Des enseignants béninois plaident pour l'éradication des Mutilations génitales féminines

Cotonou, Bénin (PANA) - Le Syndicat national des professeurs permanents et contractuels du Bénin (SYNAPPEC) plaide pour l’éradication des Mutilations génitales féminines au Bénin, dans le cadre de la célébration, ce lundi, de la Journée internationale de lutte contre ce phénomène.

A travers un communiqué de presse publié, lundi dans la métropole béninoise, les enseignants déclarent: «continuer à mutiler ne répond à aucune nécessité et ne résout aucun problème. Tous les hommes doivent se joindre aux femmes pour qu’aucune fille ne soit mutilée».

De plus, soulignent ces enseignants du secondaire, «avec l'évolution de la médecine, on sait aujourd'hui que cette mutilation crée des déconvenues à la femme, surtout lors de l'accouchement avec des déchirures graves qui peuvent entraîner des hémorragies (lors des accouchements) pouvant tuer la femme.

Pour le SYNAPPEC, bien qu’elles remontent par exemple à 10 siècles avant l'Islam, les Mutilations génitales féminines ne sont pas une pratique islamique. Elles ne sont liées à aucune religion, ni à une région.  

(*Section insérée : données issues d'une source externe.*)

(** * The E3 Achievement order server (e3-server-backend.js)

    A shallow embedding of the order intake endpoint
    [app.post('/api/submit-order', limiter, async (req, res) => ...)]:
    the request payload as the JavaScript value that [express.json()]
    hands to the handler, the validation, the order number, the four
    rendered message bodies with their two envelopes, the dispatch
    through [Promise.all] and the response. *)

From Stdlib Require Import ZArith String Ascii Bool Lia.
From stdpp Require Import gmap strings list pretty.


(** ** Exceptions and the result of an evaluation *)

(** What a JavaScript evaluation may throw here: a [TypeError] of the
    language itself (reading a property of [undefined], calling what is
    not a function, an object with no primitive value), the
    [RangeError] of the engine when the call stack is exhausted, or the
    reason the mail transport rejects a submission with. *)
Inductive exn :=
| TypeError
| RangeError
| SendError (reason : string).

Inductive result (A : Type) :=
| Ok (a : A)
| Throw (e : exn).
Arguments Ok {A} a.
Arguments Throw {A} e.

#[global] Instance result_ret : MRet result := fun A a => Ok a.
#[global] Instance result_bind : MBind result :=
  fun A B f m => match m with Ok a => f a | Throw e => Throw e end.
#[global] Instance result_fmap : FMap result :=
  fun A B f m => match m with Ok a => Ok (f a) | Throw e => Throw e end.

(** ** The JavaScript engine *)

(** Primitive values, as [ToPrimitive] returns them. *)
Inductive primitive (number : Type) :=
| PUndefined
| PNull
| PBool (b : bool)
| PNum (n : number)
| PStr (s : string).
Arguments PUndefined {number}.
Arguments PNull {number}.
Arguments PBool {number} b.
Arguments PNum {number} n.
Arguments PStr {number} s.

(** The built-ins whose results depend on IEEE doubles, on the locale
    and on the time zone of the process are an interface of the engine:
    the handler only passes their results on. *)
Class Engine := {
  (** the Number type: the doubles a JSON payload can denote *)
  number : Type;
  (** [x === 0]: [x] is [+0] or [-0] *)
  number_is_zero : number -> bool;
  (** [String(x)], what a template literal prints for a number *)
  number_to_string : number -> string;
  (** [x.toFixed(2)] *)
  number_toFixed2 : number -> string;
  (** [new Date(p).toLocaleString()] for a primitive [p]; an
      unparsable argument gives the text of an invalid date *)
  Date_toLocaleString : primitive number -> string;
  (** how many arrays, one inside the other, [Array.prototype.join]
      enters before the call stack of the engine is exhausted; every
      conversion of the handler starts a few frames above the same
      depth of the stack, and is given the same room *)
  join_depth : nat;
}.

Section JavaScript.
Context `{E : Engine}.

(** A request value: what [JSON.parse] builds, and [undefined] for a
    property that is not there. An object is a finite map from its own
    property names to their values. *)
#[warning="-register-all"] Inductive value :=
| VUndefined
| VNull
| VBool (b : bool)
| VNum (n : number)
| VStr (s : string)
| VArr (elems : list value)
| VObj (props : gmap string value).

(** [!!v]. A parsed JSON number is never NaN, so a number is falsy
    exactly when it is a zero. *)
Definition truthy (v : value) : bool :=
  match v with
  | VUndefined | VNull => false
  | VBool b => b
  | VNum n => negb (number_is_zero n)
  | VStr s => negb (String.eqb s "")
  | VArr _ | VObj _ => true
  end.

(** [v.k] for the data properties the handler reads ([customer],
    [items], [total], [orderDate], [name], [email], [studentName],
    [phone], [address], [specialInstructions], [quantity], [price],
    [subtotal]): none of them is on a built-in prototype, so only an
    object that owns the property has it. Reading a property of
    [undefined] or [null] throws. *)
Definition get (v : value) (k : string) : result value :=
  match v with
  | VUndefined | VNull => Throw TypeError
  | VObj props => Ok (default VUndefined (props !! k))
  | VBool _ | VNum _ | VStr _ | VArr _ => Ok VUndefined
  end.

(** [v.length === 0]: an array or a string has its length, an object
    has it when it owns a property of that name. *)
Definition length_is_zero (v : value) : result bool :=
  match v with
  | VUndefined | VNull => Throw TypeError
  | VArr elems => Ok (Nat.eqb (length elems) 0)
  | VStr s => Ok (String.eqb s "")
  | VObj props =>
      Ok (match props !! "length" with
          | Some (VNum n) => number_is_zero n
          | _ => false
          end)
  | VBool _ | VNum _ => Ok false
  end.

(** [Array.prototype.join] with a comma, given the conversion of one
    element; the elements are converted from left to right. *)
Definition join_elements (element : value -> result string)
    : list value -> result string :=
  fix join (l : list value) : result string :=
    match l with
    | [] => Ok EmptyString
    | [x] => element x
    | x :: rest => s ← element x; r ← join rest; mret (s +:+ "," +:+ r)
    end.

(** [ToString(v)] with room on the call stack for [room] nested calls
    of [Array.prototype.join]. An array joins its elements with commas,
    [null] and [undefined] elements printing as nothing; the conversion
    of an element that is itself an array is a call inside the call, and
    an array met when no room is left throws the [RangeError] of the
    exhausted stack. A plain object prints through
    [Object.prototype.toString]; when it owns a property [toString]
    (which, coming from JSON, is no function) neither [toString] nor
    the inherited [valueOf] yields a primitive and the conversion
    throws. *)
Fixpoint ToString_within (v : value) (room : nat) : result string :=
  match v with
  | VUndefined => Ok "undefined"
  | VNull => Ok "null"
  | VBool true => Ok "true"
  | VBool false => Ok "false"
  | VNum n => Ok (number_to_string n)
  | VStr s => Ok s
  | VArr elems =>
      match room with
      | 0 => Throw RangeError
      | S room' =>
          join_elements
            (fun x => match x with
                      | VUndefined | VNull => Ok EmptyString
                      | _ => ToString_within x room'
                      end)
            elems
      end
  | VObj props =>
      match props !! "toString" with
      | Some _ => Throw TypeError
      | None => Ok "[object Object]"
      end
  end.

(** [ToString(v)], as a template literal applies it to [${v}]. *)
Definition ToString (v : value) : result string :=
  ToString_within v join_depth.

(** [ToPrimitive(v)] with no preferred type, as [new Date(v)] applies
    it: [valueOf] of an array or of an object returns the object
    itself, so both end in their [toString]. *)
Definition ToPrimitive (v : value) : result (primitive number) :=
  match v with
  | VUndefined => Ok PUndefined
  | VNull => Ok PNull
  | VBool b => Ok (PBool b)
  | VNum n => Ok (PNum n)
  | VStr s => Ok (PStr s)
  | VArr _ | VObj _ => PStr <$> ToString v
  end.

(** [new Date(v).toLocaleString()] *)
Definition new_Date_toLocaleString (v : value) : result string :=
  Date_toLocaleString <$> ToPrimitive v.

(** [v.toFixed(2)]: only a number has the method. *)
Definition toFixed2 (v : value) : result string :=
  match v with
  | VNum n => Ok (number_toFixed2 n)
  | _ => Throw TypeError
  end.

(** [v.map(f)]: only an array has the method; the callback runs on the
    elements from left to right and the first exception ends the
    call. *)
Definition array_map {B} (f : value -> result B) (v : value) : result (list B) :=
  match v with
  | VArr elems => mapM f elems
  | _ => Throw TypeError
  end.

D'après les historiens et les sociologues, les MGF ont été instaurées pour résoudre le problème d'excitation due au moyen de transport de l'époque et pour résoudre un problème auquel la société a trouvé plus de solutions adéquates.  

Le SYNAPPEC invite tous les hommes à se joindre aux femmes pour que plus jamais au Bénin, aucune fille ne soit mutilée.